It has been exciting to take a peek at the Magento 2 code now and then, and to view the changelog as new things are being added or modified. I figured it was about time to get a copy installed and create a module to start to learn the differences.
I have a simple developer toolbar module that I wrote that adds the bar to the top of the page, both in the admin and on the front end, that allows you to toggle logging, template path hints, profiler, cache, flush cache if on, and mark all unread admin notifications as read (if there are any). The module uses no template files at all and is all self-contained, so no matter what your design is, it always works.
The first noticeable difference is the way you call models, helpers, blocks, etc. No more shortcut, xpath-y style of calling things. You need to use the full class name now. Here are a few examples:
<?php // Magento 1.x Mage::getModel('core/cache'); Mage::getModel('catalog/product_type_configurable'); Mage::helper('catalog'); // Magento 2 Mage::getModel('Mage_Core_Model_Cache'); Mage::getModel('Mage_Catalog_Model_Product_Type_Configurable'); Mage::helper('Mage_Catalog_Helper_Data');
No More app/etc/modules/Your_Module.xml
That’s right, there are no more separate xml files for each module in app/etc/modules. Instead, you simply add the xml tags into the module’s config.xml file. At it’s most simple form, that simply means adding the
codePool tags into your config.xml:
<config> <modules> <Your_Module> <version>1.0.0</version> <active>true</active> <codePool>local</codePool> </Your_Module> </modules> ... </config>
No More Declaration of Module’s Models/Blocks/Helpers
In Magento 1.x, if you wanted to have your own model files for instance, you needed to declare that in your config.xml with code like this:
<config> <global> <blocks> <my_module> <class>My_Module_Block</class> </my_module> </blocks> <models> <my_module> <class>My_Module_Model</class> </my_module> </models> <helpers> <my_module> <class>My_Module_Helper</class> </my_module> </helpers> </global> </config>
There is no longer any need for this due to the using of full classnames when calling models for instance. This really simplifies things and helps remove some room for error when writing modules.
Many Events Have Changed
The other difference is that the event that I was observing was no longer an event.
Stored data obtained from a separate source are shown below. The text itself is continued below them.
(** * Review summarisation pipeline: [utils.py] and [main.py]

    A shallow embedding of the pipeline's functions and the properties the
    specification states about them.

    Python values are embedded as follows.
    - [str] is [string]: a sequence of characters, each an [ascii].
    - [int] is [Z] (unbounded).
    - [None] and the values a MariaDB cursor hands back are [pyval].
    - [set] is stdpp's [gset]; [list(set(l))] is [elements (list_to_set l)],
      an enumeration whose order is not specified, as in Python.
    - an exception is a value of [exn]; a computation returns an [outcome]. *)

From Stdlib Require Import ZArith Ascii String.
From stdpp Require Import base decidable option list strings pretty gmap sets.

Local Open Scope Z_scope.

(** ** Strings *)

Module Str.

(** [str.isspace] for one character: the characters CPython's
    [_PyUnicode_IsWhitespace] accepts below code point 256. *)
Definition isspace (c : ascii) : bool :=
  let n := Ascii.N_of_ascii c in
  ((9 <=? n) && (n <=? 13) || (28 <=? n) && (n <=? 32)
   || (n =? 133) || (n =? 160))%N.

Definition chars (s : string) : list ascii := list_ascii_of_string s.
Definition of_chars (l : list ascii) : string := string_of_list_ascii l.

(** Drop the leading characters that satisfy [p]. *)
Fixpoint drop_leading (p : ascii → bool) (l : list ascii) : list ascii :=
  match l with
  | [] => []
  | c :: l' => if p c then drop_leading p l' else l
  end.

Definition lstrip_chars (l : list ascii) : list ascii :=
  drop_leading isspace l.
Definition rstrip_chars (l : list ascii) : list ascii :=
  reverse (drop_leading isspace (reverse l)).

(** [s.strip()]: the slice between the first and the last character that
    is not whitespace. *)
Definition strip (s : string) : string :=
  of_chars (rstrip_chars (lstrip_chars (chars s))).

(** [s] has no whitespace at either end. *)
Definition trimmed (s : string) : Prop :=
  (∀ c l, chars s = c :: l → isspace c = false) ∧
  (∀ c l, chars s = l ++ [c] → isspace c = false).
(** * Tobit regression (src/tobit.py): a shallow embedding and its properties

    The development follows the layout of the Python module:
    - [split_left_right_censored]    the censoring partitioner,
    - [tobit_neg_log_likelihood]     the objective,
    - [tobit_neg_log_likelihood_der] its analytic gradient,
    - [fit], [predict], [score]      the methods of the class [TobitModel].

    The numeric code is written once, over an interface [Numeric] of the
    arithmetic of a NumPy scalar and an interface [Special] of the library
    functions the module imports (math.log, np.exp, scipy.stats.norm,
    scipy.special.log_ndtr).  It is read at two instances: the real numbers
    (float64 idealised, for the algebraic statements) and IEEE binary64
    (Rocq's primitive floats, for the statements about NaN and infinities).
    Python exceptions are values of [exn]; code that can raise lives in the
    monad [res], code that also mutates [self], warns or prints in [M].

    Frames and series carry the default index 0..n-1.  The least-squares
    solver and the optimizer are parameters of [fit]; what [fit] prints is
    recorded as one event holding the values printed, not their text. *)

From Stdlib Require Import String.
From Stdlib Require Import List ZArith Bool Arith Lia Sorted.
From Stdlib Require Import Reals Lra.
From Stdlib Require Import Floats.
Import ListNotations.

Set Implicit Arguments.

(* ================================================================== *)
(** ** Exceptions and the two monads *)

Inductive exn : Type :=
| ValueError
| IndexError
| TypeError
| AttributeError
| IndexingError
| UnboundLocalError
| ExternalError.   (* raised inside a collaborator (sklearn, scipy.optimize) *)

Definition res (A : Type) : Type := (exn + A)%type.

Definition raise {A : Type} (e : exn) : res A := inl e.

(** State and exceptions: a computation reads a state, and gives back either
    an exception or a value, with the state as it was left. *)
Definition M (S A : Type) : Type := S -> res A * S.

Class Monad (m : Type -> Type) : Type := {
  ret : forall {A : Type}, A -> m A;
  bind : forall {A B : Type}, m A -> (A -> m B) -> m B
}.

#[export] Instance res_monad : Monad res := {
  ret := fun A a => inr a;
  bind := fun A B c k => match c with inl e => inl e | inr a => k a end
}.

#[export] Instance M_monad (S : Type) : Monad (M S) := {
  ret := fun A a s => (inr a, s);
  bind := fun A B c k s =>
            match c s with
            | (inl e, s') => (inl e, s')
            | (inr a, s') => k a s'
            end
}.

Declare Scope monad_scope.
Delimit Scope monad_scope with monad.
Notation "x <- c ;; k" := (bind c (fun x => k))
  (at level 61, c at next level, right associativity) : monad_scope.
Notation "' pat <- c ;; k" := (bind c (fun x => match x with pat => k end))
  (at level 61, pat pattern, c at next level, right associativity) : monad_scope.
Notation "c ;;; k" := (bind c (fun _ => k))
  (at level 61, right associativity) : monad_scope.
Open Scope monad_scope.

(** A pure computation that may raise, run inside [M]. *)
Definition lift_res {S A : Type} (c : res A) : M S A := fun s => (c, s).

Definition modify {S : Type} (f : S -> S) : M S unit := fun s => (inr tt, f s).

(* ================================================================== *)
(** ** The scalar interface *)

(** The arithmetic of a float64 scalar as the module uses it. *)
Class Numeric (T : Type) : Type := {
  zero : T;
  one : T;
  add : T -> T -> T;
  sub : T -> T -> T;
  mul : T -> T -> T;
  div : T -> T -> T;           (* NumPy division: no exception on a zero divisor *)
  neg : T -> T;
  ltb : T -> T -> bool;
  leb : T -> T -> bool;
  absv : T -> T;               (* np.abs *)
  sqrtv : T -> T;              (* np.sqrt: no exception on a negative argument *)
  of_nat : nat -> T;
  isnan : T -> bool;           (* np.isnan *)
  resolution : T;              (* np.finfo('float').resolution, 1e-15 *)
  c1_96 : T                    (* the literal 1.96 *)
}.

(** The library functions: total on the scalar type; [math_log] below adds
    the domain error of math.log. *)
Class Special (T : Type) : Type := {
  ln : T -> T;                 (* math.log, where it is defined *)
  np_exp : T -> T;             (* np.exp *)
  norm_logpdf : T -> T;        (* scipy.stats.norm.logpdf *)
  norm_logcdf : T -> T;        (* scipy.stats.norm.logcdf *)
  log_ndtr : T -> T;           (* scipy.special.log_ndtr *)
  norm_cdf : T -> T;           (* scipy.stats.norm.cdf *)
  round4 : T -> T              (* ndarray.round(4) on one entry *)
}.

Section Generic.

Context {T : Type} {NT : Numeric T} {ST : Special T}.

(** Python's [max(a, b)] on two arguments: [b] only when [b > a]. *)
Definition pymax (a b : T) : T := if ltb a b then b else a.

(** [math.log]: ValueError ("math domain error") on an argument [<= 0]. *)
Definition math_log (v : T) : res T :=
  if leb v zero then raise ValueError else ret (ln v).

(* ------------------------------------------------------------------ *)
(** *** NumPy arrays *)

(** A one-dimensional array is a list; a two-dimensional array keeps its
    number of columns, which an array without rows still has. *)
Record ndarray2 : Type := mk_ndarray2 {
  ncols : nat;
  rows : list (list T)
}.

(** What [np.squeeze] gives on a one-dimensional array: an array of one
    entry becomes zero-dimensional, any other is returned as it is. *)
Inductive squeezed : Type :=
| Arr0 (v : T)
| Arr1 (l : list T).

Definition np_squeeze (l : list T) : squeezed :=
  match l with
  | [v] => Arr0 v
  | _ => Arr1 l
  end.

(** The entries of a squeezed array, in order ([np.ravel]). *)
Definition entries (a : squeezed) : list T :=
  match a with
  | Arr0 v => [v]
  | Arr1 l => l
  end.

(** [a.sum()]: the entries added up from the left.  (NumPy's own order of
    summation plays no part in what follows: over the reals the order is
    immaterial, and over binary64 only sums of one entry are evaluated.) *)
Definition np_sum (l : list T) : T := fold_left add l zero.

Fixpoint zip_with (f : T -> T -> T) (u v : list T) : list T :=
  match u, v with
  | a :: u', b :: v' => f a b :: zip_with f u' v'
  | _, _ => []
  end.

(** Elementwise operation on two one-dimensional arrays, with NumPy's
    broadcasting: equal lengths, or one side of length one. *)
Definition broadcast (f : T -> T -> T) (u v : list T) : res (list T) :=
  if Nat.eqb (length u) (length v) then ret (zip_with f u v)
  else match u, v with
       | [a], _ => ret (map (f a) v)
       | _, [b] => ret (map (fun a => f a b) u)
       | _, _ => raise ValueError
       end.

(** [a - v] and [v - a] for a squeezed array [a] and a 1-D array [v]. *)
Definition sq_sub_l (a : squeezed) (v : list T) : res (list T) :=
  match a with
  | Arr0 y => ret (map (fun d => sub y d) v)
  | Arr1 l => broadcast sub l v
  end.

Definition sq_sub_r (v : list T) (a : squeezed) : res (list T) :=
  match a with
  | Arr0 y => ret (map (fun d => sub d y) v)
  | Arr1 l => broadcast sub v l
  end.

(** Inner product of two 1-D arrays of one length. *)
Definition inner (u v : list T) : T := np_sum (zip_with mul u v).

(** [np.dot(X, b)], [X] of shape (n, k) and [b] of shape (k',):
    ValueError unless k = k'. *)
Definition dot_mv (X : ndarray2) (b : list T) : res (list T) :=
  if Nat.eqb (ncols X) (length b)
  then ret (map (fun row => inner row b) (rows X))
  else raise ValueError.

(** [np.dot(v, X)], [v] of shape (n',) and [X] of shape (n, k):
    ValueError unless n' = n; the result has shape (k,), each entry the
    sum over the rows. *)
Definition dot_vm (v : list T) (X : ndarray2) : res (list T) :=
  if Nat.eqb (length v) (length (rows X))
  then ret (fold_left (fun acc '(c, row) => zip_with add acc (map (mul c) row))
                      (combine v (rows X)) (repeat zero (ncols X)))
  else raise ValueError.

(** [X / s] for a scalar [s]. *)
Definition mat_div (X : ndarray2) (s : T) : ndarray2 :=
  mk_ndarray2 (ncols X) (map (map (fun a => div a s)) (rows X)).

(** In-place [u += v] and [u -= v] on a 1-D array [u]: [v] must broadcast
    to the shape of [u]. *)
Definition iadd (u v : list T) : res (list T) :=
  if Nat.eqb (length u) (length v) then ret (zip_with add u v)
  else match v with
       | [b] => ret (map (fun a => add a b) u)
       | _ => raise ValueError
       end.

Definition isub (u v : list T) : res (list T) :=
  if Nat.eqb (length u) (length v) then ret (zip_with sub u v)
  else match v with
       | [b] => ret (map (fun a => sub a b) u)
       | _ => raise ValueError
       end.

(** [y - a] for the values of a Series and a 1-D array: NumPy's broadcasting
    on the values, and the result keeps the index of the Series, so that it
    must come out with the length of [y]. *)
Definition series_sub (y a : list T) : res (list T) :=
  if Nat.eqb (length y) (length a) then ret (zip_with sub y a)
  else match a with
       | [b] => ret (map (fun v => sub v b) y)
       | _ => raise ValueError
       end.

(** [params[:-1]] and [params[-1]]. *)
Definition but_last (l : list T) : list T := removelast l.

Definition last_entry (l : list T) : res T :=
  match l with
  | [] => raise IndexError
  | a :: l' => ret (last l' a)
  end.

(** [l[i]] for an index [i >= 0]. *)
Definition index (l : list T) (i : nat) : res T :=
  match nth_error l i with
  | Some a => ret a
  | None => raise IndexError
  end.

(** The three entries of [xs] or [ys]: unpacking raises ValueError on any
    other length. *)
Definition unpack3 {A : Type} (l : list A) : res (A * A * A) :=
  match l with
  | [a; b; c] => ret (a, b, c)
  | _ => raise ValueError
  end.

(* ------------------------------------------------------------------ *)
(** *** pandas: frames and series on the default index 0..n-1 *)

Record DataFrame : Type := mk_DataFrame {
  columns : list string;
  data : list (list T)          (* the rows *)
}.

Record Series (A : Type) : Type := mk_Series {
  name : string;
  svalues : list A
}.

(** [df.values] *)
Definition values (df : DataFrame) : ndarray2 :=
  mk_ndarray2 (length (columns df)) (data df).

(** What a run leaves behind besides its result. *)
Inductive event : Type :=
| Warn (msg : string)                         (* warnings.warn / a pandas UserWarning *)
| CallMinimize (params0 : list T)             (* scipy.optimize.minimize was entered *)
| PrintResult                                 (* print(result) *)
| PrintReport (summary : list (string * list T)) (index : list string)
              (dep_variable : string) (n_obs n_cens n_uncens : Z)
              (sigma loglik : T) (n_iter : nat).

Definition warn (msg : string) : M (list event) unit :=
  modify (fun log => log ++ [Warn msg]).

(** [cens.value_counts()]: the distinct values with their counts.  The
    module only asks whether a value is among the labels. *)
Fixpoint bump (v : Z) (counts : list (Z * nat)) : list (Z * nat) :=
  match counts with
  | [] => [(v, 1)]
  | (k, n) :: rest => if Z.eqb k v then (k, S n) :: rest else (k, n) :: bump v rest
  end.

Definition value_counts (cens : list Z) : list (Z * nat) :=
  fold_left (fun counts v => bump v counts) cens [].

(** [value in counts] *)
Definition in_counts (v : Z) (counts : list (Z * nat)) : bool :=
  existsb (fun kn => Z.eqb (fst kn) v) counts.

(** [cens == value] *)
Definition series_eq (cens : list Z) (value : Z) : list bool :=
  map (fun c => Z.eqb c value) cens.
I was extremely surprised to find that there was a different event that provided a LOT more flexibility and a LOT more options for doing cool things with it. I initially was frustrated when I found out that my observer wasn’t firing, but was thrilled to find out that Magento only made a way better option. So, as you begin to experiment and port your modules over to Magento 2, be slow to get frustrated. A lot has changed, and so far from my experience, it has been for the better!
I will continue to post more as I experiment with Magento 2.